Onorevole Fanfani la informo che sarò assassinato

da "I Siciliani", gennaio 1984

Centoquattro pallottole di mitra e sette di pistola; tante ne furono estratte dal corpo martoriato di Pasquale Almerico, sindaco di Camporeale, ucciso al centro del paese, una sera di Marzo dell'anno 1957. Venne assassinato come in un terrificante film western: l'uomo che cammina lungo la facciata delle case e improvvisamente alcuni uomini a cavallo che irrompono al galoppo con le armi in pugno, circondandolo. Trenta, quaranta secondi di fuoco, gli ultimi colpi su un povero corpo insanguinato che giace a terra, immobile, e tuttavia ancora disperatamente vivo. Un volume di fuoco sufficiente per sterminare quasi una compagnia di soldati. Questa la misura dell'odio politico contro un uomo onesto, incorruttibile, folle e coraggioso.

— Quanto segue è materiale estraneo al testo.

(** * Naturalistic data analysis: the natural-language decoding notebook

    A shallow embedding of the decoding pipeline of the notebook
    (embedding loader, transcript cleaner, temporal resampler,
    leave-one-subject-out decoder, scrambling baseline) and the
    properties its specification states about it.

    Conventions of the embedding.
    - A Python [str] is a [string]; its characters are the code points
      0..255.
    - A NumPy float64 is a primitive binary64 [float]; a 2-D array is a
      record carrying its shape and its rows.
    - A raised exception is the [Err] case of [result]; the notebook cells
      that mutate notebook variables are state-passing computations.
    - Routines of scipy / scikit-learn / nltools that the notebook only
      calls (interp1d, zscore, LinearRegression, cosine_similarity,
      argsort, glover_hrf, np.random.permutation, float()) are the fields
      of the class [Lib]; what a property assumes of them is a hypothesis
      of that property, stated with the notions of [Spec]. *)

From stdpp Require Import base option list strings gmap sorting.
From Stdlib Require Import ZArith Uint63 Floats Lia.
From Stdlib Require Import Ascii.
From Stdlib Require String.

Local Open Scope string_scope.
Local Open Scope list_scope.
Local Open Scope nat_scope.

Pasquale Almerico, sindaco democristiano di Camporeale, sconosciuto eroe siciliano, morì alcuni giorni prima che io nascessi ed un legame impercettibile deve forse averci sempre legato se è vero che adesso, ventisei anni dopo, per chissà quale incredibile coincidenza mi ritrovo a dover scrivere di lui sentendolo tanto vicino. Senza averne mai sentito parlare prima, senza aver conosciuto niente della sua vita, del suo mondo, della sua morte. Senza averlo mai neanche immaginato nei miei pensieri.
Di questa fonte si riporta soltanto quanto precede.